18 The Iroquois and the British At the begging of the war, most Iroquois Indians remained neutral, but seeing Britain as their key to independence, sided with them. As Iroquois attacked farms and threatened food supplies, Washington considered them a threat to the colonies, so he sent a third of the entire continental army to completely lay waste to their settlements and annihilate them as a threat.

19 Woman’s Support For Washington’s Army In 1780, Esther De Berdt Reed and Sarah Franklin Bache asked patriot woman to contribute in funding for the Continental Army. The women helped by sewing clothes for the ill-clad troops and helping farmers, who were taking part in the war. They also cultivated land where the male farmers weren’t present providing food for the soldiers and preventing economic ruin for the farmers that were in the war.
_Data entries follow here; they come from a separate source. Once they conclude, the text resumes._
(** *** The table in closed form *)

Lemma df_RFV_eq (df : DataFrame) :
  has_columns df = true ->
  (forall s, Unparsable s ∉ DiaCompra <$> linhas df) ->
  df_RFV df =
    Ok ((fun k => (k, linha_rfv df k)) <$> group_keys (ID_cliente <$> linhas df)).
Proof.
  intros Hc Hp.
  assert (Hd : "DiaCompra" ∈ columns df) by required_column.
  assert (Hi : "ID_cliente" ∈ columns df) by required_column.
  assert (Hk : "CodigoCompra" ∈ columns df) by required_column.
  assert (Hv : "ValorTotal" ∈ columns df) by required_column.
  unfold df_RFV, dia_atual, datetime64.
  rewrite !(column_in _ _ _ Hd), (column_in _ _ _ Hi),
    (column_in _ _ _ Hk), (column_in _ _ _ Hv).
  cbn [mbind result_bind].
  rewrite (as_datetime_parsed _ Hp). cbn [mbind result_bind].
  rewrite !groupby_agg_eq. f_equal.
  rewrite <- list_fmap_compose. unfold compose. cbn [fst snd].
  rewrite (df_merge_same_keys
             (fun k => recencia_dias
                         ((fun m => (m + Timedelta 1)%Z) <$>
                            ts_max (data_de <$> linhas df))
                         (ts_max (data_de <$> compras_de k df)))
             (fun k => group_count (CodigoCompra <$> compras_de k df)))
    by apply NoDup_group_keys.
  rewrite (df_merge_same_keys
             (fun k => (recencia_dias
                          ((fun m => (m + Timedelta 1)%Z) <$>
                             ts_max (data_de <$> linhas df))
                          (ts_max (data_de <$> compras_de k df)),
                        group_count (CodigoCompra <$> compras_de k df)))
             (fun k => group_sum (is_int64 (ValorTotal <$> linhas df))
                                 (ValorTotal <$> compras_de k df)))
    by apply NoDup_group_keys.
  rewrite <- list_fmap_compose. reflexivity.
Qed.

(** *** Valid transaction sets *)

Lemma linha_completa_inv (c : compra) :
  linha_completa c = true ->
  exists k t cod v, c = mk_compra (Some k) (Parsed t) (Some cod) (Some v).
Proof.
  destruct c as [[k|] [t|s|] [cod|] [v|]]; cbn; try discriminate.
  intros _. now exists k, t, cod, v.
Qed.

Lemma bem_formado_inv (df : DataFrame) :
  bem_formado df = true ->
  has_columns df = true /\ linhas df <> [] /\
  Forall (fun c => linha_completa c = true) (linhas df).
Proof.
  unfold bem_formado. rewrite !andb_true_iff, negb_true_iff.
  intros [[Hc Hn] Hl]. split; [assumption|]. split.
  - now apply bool_decide_eq_false in Hn.
  - apply Forall_forall. intros c Hc'. rewrite forallb_forall in Hl.
    apply Hl. now apply list_elem_of_In.
Qed.

Lemma completas_parsed (l : list compra) :
  Forall (fun c => linha_completa c = true) l ->
  forall s, Unparsable s ∉ DiaCompra <$> l.
Proof.
  intros Hall s Hin. apply list_elem_of_fmap in Hin as (c & Hs & Hc).
  rewrite Forall_forall in Hall. specialize (Hall c Hc).
  apply linha_completa_inv in Hall as (k & t & cod & v & ->). discriminate.
Qed.

Lemma read_csv_ok (df : DataFrame) :
  has_columns df = true -> read_csv df = Ok df.
Proof.
  intros Hc. unfold read_csv. rewrite decide_True; [reflexivity|].
  required_column.
Qed.

(** A valid file is read and its indicator table is the closed form. *)
Lemma df_RFV_bem_formado (df : DataFrame) :
  bem_formado df = true ->
  (read_csv df ≫= df_RFV) =
    Ok ((fun k => (k, linha_rfv df k)) <$> group_keys (ID_cliente <$> linhas df)).
Proof.
  intros H. apply bem_formado_inv in H as (Hc & _ & Hall).
  rewrite (read_csv_ok _ Hc). cbn [mbind result_bind].
  apply df_RFV_eq; [assumption|]. now apply completas_parsed.
Qed.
20 War in the South May 12, 1780 the attack and control Charleston, South Carolina making it clear that British motive was to separate the Carolinas and Georgia from the other colonies. Washington had appointed Nathaniel Greene as general so that he could deal with this problem. The British commander in charge of attacking the south was Lord Cornwallis. One of the last major battles of the war took place as a conflict of the armies of both of these men in Cowpens South Carolina when the Americans remained victorious against the British capturing 800 soldiers. Cornwallis realized his law and brought his remaining troops to York Town where he was surrounded by both Washington’s and Greene’s troops and restrained from fleeing by sea by the French navy. Cornwallis was forced to surrender in October 17, 1781.

21 The Treaty of Paris The surrender of Cornwallis didn’t end the war, but it made many in Parliament tired of it. In 1780, Congress had sent John Jay to join Benjamin Franklin and John Adams to negotiate peace. The Treaty of Paris was signed on September 3, 1783, marking the end of the war and the colonies independence.